They are part of the standard C library, so they should be the best, right?
One major problem is that you don’t really know what they are doing. If
you write your own memory manager, you can generate statistics, add debug
code, and add advanced features that might not be found in the default
memory manager — features like handles, heap compaction, and virtual memory.
The ultimate weapon of game programmers is context. You know the needs
of your game and can tailor the memory manager accordingly. Developing
a successful memory manager requires addressing five different issues:
ease of use, performance, memory over-head, fragmentation control, and
debugging support. Unfortunately, these attributes are all interconnected,
and optimizing one can result in substandard results for another. The
memory manager designer must govern a delicate balancing act.
At a lower level, memory manager design also requires paying attention to platform-specific requirements. In addition, it may be possible to utilize hardware support to assist the memory manager.
Ease of Use
While supporting both handles and pointers is possible, the resulting
memory manager is more complicated than one that supports a single method.
Madden used to support both handles and point-ers until an analysis
showed that pointers were being used 99 percent of the time. Not surprisingly,
when given a choice, programmers used pointers, since they were the easiest
solution. Therefore, we simplified the latest Madden memory manager
by removing handle support and optimizing the pointer support.
Performance
Performance must be addressed both in terms of speed and consistency.
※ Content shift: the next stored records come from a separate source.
Lemma step_linked rs s ev :
  calm s ev →
  linked s ∧ searching_unpaired s →
  linked (step rs s ev).1 ∧ searching_unpaired (step rs s ev).1.
Proof.
  intros Hcalm [Hl Hu]. destruct ev as [x origin uuid|x m|x]; simpl in *.
  - unfold on_connection. case_match; simpl; [done|]. split.
    + intros a ca b Ha Hp. lookup_cases Ha; simplify_eq.
      destruct (Hl _ _ _ Ha Hp) as (cb & Hb & Hba).
      destruct (decide (b = x)) as [->|Hbx]; [congruence|].
      exists cb. by rewrite lookup_insert_ne.
    + intros y cy Hy Hs. lookup_cases Hy; eauto.
  - unfold on_message, message_body.
    destruct m as [data|]; simpl; [|done].
    destruct (clients s !! x) as [c|] eqn:Hx; simpl; [|done].
    destruct (get_prop data "type") as [ty|] eqn:Hty; simpl; [|done].
    destruct (is_string ty "join") eqn:Hj.
    { destruct (get_prop data "name") as [nm|]; simpl; [|done].
      apply handleJoin_linked; [done| |done].
      apply Hcalm; [|done]. by exists data, ty. }
    destruct (is_string ty "signal").
    { unfold handleSignal. by repeat case_match. }
    destruct (is_string ty "connected"); simpl; [|done]. split.
    + intros a ca b Ha Hp. lookup_cases Ha; simplify_eq.
      * destruct (Hl _ _ _ Hx Hp) as (cb & Hb & Hba).
        destruct (decide (b = a)) as [->|Hba'].
        { eexists. rewrite lookup_insert_eq. split; [done|]. simpl. congruence. }
        exists cb. by rewrite lookup_insert_ne.
      * destruct (Hl _ _ _ Ha Hp) as (cb & Hb & Hba).
        destruct (decide (b = x)) as [->|Hbx].
        { eexists. rewrite lookup_insert_eq. split; [done|]. simpl. congruence. }
        exists cb. by rewrite lookup_insert_ne.
    + intros y cy Hy Hs. lookup_cases Hy; eauto.
  - by apply handleDisconnect_linked.
Qed.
A memory manager that is fast most of the time but slows down dramatically
at unpredictable times is unacceptable in a gaming environment. Therefore
it is important to understand the issues that contribute to performance.
From the memory manager user’s point of view, two operations will impact
the game: allocations and recycling.
Allocation performance is determined by allocation poli-cy, free list
management, and the use of garbage collection. The most popular allocation
policies are best fit, first fit, and next fit. By organizing the free
blocks as a linked list, best fit has consistent O(n) performance,
while first fit and next fit have worst-case O(n) and on average
O(n/2). By organizing the free blocks as a size-sorted binary tree,
best fit has worst-case O(n) and on average O(n log n).
By organizing the free blocks as a balanced binary tree, best fit has
consistent O(n log n). Garbage collection applies only to
memory managers with handle support, and generally involves a fairly significant
performance penalty when it occurs, as it essentially makes a copy of
the entire memory heap during compaction.
Recycling
performance is based on free list management and the use of free block
coalescing. Free block coalescing requires the ability to locate the blocks
immediate-ly preceding and following any arbitrary block. Some memory
structures, such as boundary tag (see Donald Knuth’s Fundamental Algorithms
under References for more information on the boundary tag), allow this
in O(1) time, while those that don’t require an O(n) scan of the
free block list. The current Madden memory manager uses boundary
tags to allow O(1) access to previous/subsequent blocks and organizes
the free list as an unbalanced binary tree. The result is allocation and
recycling performance both in the O(n log n) to O(n)
range.
MemoryOverhead
Memory overhead is the cost we have to pay to manage memory, since each
allocation will cost some memory. Memory overhead is an important consideration,
especially if the memory manager will be handling a large number of objects.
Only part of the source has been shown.